[Start of section]

Lemma grant_table force now m m' msgs :
  grant_lease force now m = (m', msgs) -> table_ok (view m) -> table_ok (view m').
Proof.
  intros (Ev & El & Hu)%grant_lease_view [Hlen Hm Hst Had Hnm].
  assert (forall i s', v_slots (view m') !! i = Some s' -> exists s, v_slots (view m) !! i = Some s /\
    s_addr s' = s_addr s /\ s_stat s' = s_stat s) as Hback.
  { intros i s' (u' & Hi & ->)%view_slots_lookup.
    destruct (ups_array_ m !! i) as [u|] eqn:E.
    - destruct (Hu i u E) as (w & Hw & ? & ? & _). rewrite Hi in Hw. injection Hw as <-.
      exists (slot_of u). rewrite view_slots_lookup. eauto.
    - apply lookup_lt_Some in Hi. apply lookup_ge_None in E. lia. }
  assert (v_master (view m') = v_master (view m)) as Emu by (by rewrite Ev).
  split.
  - cbn in *. rewrite !length_fmap in *. congruence.
  - rewrite Emu. destruct Hm as [Hm|(j & s & Hj & (u & Hju & ->)%view_slots_lookup)]; [by left|right].
    destruct (Hu j u Hju) as (w & Hw & _). exists j, (slot_of w). split; [done|].
    apply view_slots_lookup. eauto.
  - intros i s' (s & Hs & Ha & Hstat)%Hback. rewrite Hstat, Emu. by apply Hst.
  - intros i j w w' (s & Hs & Ha & Hstat)%Hback (s' & Hs' & Ha' & Hstat')%Hback. unfold online.
    rewrite Hstat, Hstat', Ha, Ha'. by apply Had.
  - intros i w (s & Hs & Ha & Hstat)%Hback. unfold online. rewrite Hstat, Ha. by apply (Hnm i).
Qed.

(** A server that is told to be the master is the master. *)
Lemma told_master m i u :
  table_ok (view m) -> ups_array_ m !! i = Some u -> online (slot_of u) ->
  same_server (addr_ u) (if has_master m then addr_ (slot m (ups_master_idx_ m)) else ObServer_new) ->
  v_master (view m) = Z.of_nat i.
Proof.
  intros [Hlen Hm Hst Had Hnm] Hi Ho Hsame.
  assert (v_slots (view m) !! i = Some (slot_of u)) as Hv by (apply view_slots_lookup; eauto).
  destruct Hm as [E|(j & s & Hj & Hs)].
  - exfalso. replace (has_master m) with false in Hsame
      by (symmetry; rewrite has_master_view; unfold v_has_master; rewrite E; done).
    by apply (Hnm i (slot_of u)).
  - replace (has_master m) with true in Hsame
      by (symmetry; rewrite has_master_view; apply v_has_master_spec; apply lookup_lt_Some in Hs; lia).
    change (ups_master_idx_ m) with (v_master (view m)) in Hsame. rewrite Hj in Hsame |- *.
    change (addr_ (slot m (Z.of_nat j))) with (s_addr (slot_of (slot m (Z.of_nat j)))) in Hsame.
    rewrite (view_slot _ _ _ Hs) in Hsame. f_equal. symmetry. apply (Had i j (slot_of u) s); try done.
    unfold online. by rewrite (proj2 (Hst j s Hs) Hj).
Qed.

[End of section]

## Problem statement
Once the line containing "intros [Hlen Hm Hst Had Hnm] Hi Ho Hsame." has been retyped, stop. Begin at the first line of the material and reproduce every line up to it exactly.

## Result for this task
Lemma grant_table force now m m' msgs :
  grant_lease force now m = (m', msgs) -> table_ok (view m) -> table_ok (view m').
Proof.
  intros (Ev & El & Hu)%grant_lease_view [Hlen Hm Hst Had Hnm].
  assert (forall i s', v_slots (view m') !! i = Some s' -> exists s, v_slots (view m) !! i = Some s /\
    s_addr s' = s_addr s /\ s_stat s' = s_stat s) as Hback.
  { intros i s' (u' & Hi & ->)%view_slots_lookup.
    destruct (ups_array_ m !! i) as [u|] eqn:E.
    - destruct (Hu i u E) as (w & Hw & ? & ? & _). rewrite Hi in Hw. injection Hw as <-.
      exists (slot_of u). rewrite view_slots_lookup. eauto.
    - apply lookup_lt_Some in Hi. apply lookup_ge_None in E. lia. }
  assert (v_master (view m') = v_master (view m)) as Emu by (by rewrite Ev).
  split.
  - cbn in *. rewrite !length_fmap in *. congruence.
  - rewrite Emu. destruct Hm as [Hm|(j & s & Hj & (u & Hju & ->)%view_slots_lookup)]; [by left|right].
    destruct (Hu j u Hju) as (w & Hw & _). exists j, (slot_of w). split; [done|].
    apply view_slots_lookup. eauto.
  - intros i s' (s & Hs & Ha & Hstat)%Hback. rewrite Hstat, Emu. by apply Hst.
  - intros i j w w' (s & Hs & Ha & Hstat)%Hback (s' & Hs' & Ha' & Hstat')%Hback. unfold online.
    rewrite Hstat, Hstat', Ha, Ha'. by apply Had.
  - intros i w (s & Hs & Ha & Hstat)%Hback. unfold online. rewrite Hstat, Ha. by apply (Hnm i).
Qed.

(** A server that is told to be the master is the master. *)
Lemma told_master m i u :
  table_ok (view m) -> ups_array_ m !! i = Some u -> online (slot_of u) ->
  same_server (addr_ u) (if has_master m then addr_ (slot m (ups_master_idx_ m)) else ObServer_new) ->
  v_master (view m) = Z.of_nat i.
Proof.
  intros [Hlen Hm Hst Had Hnm] Hi Ho Hsame.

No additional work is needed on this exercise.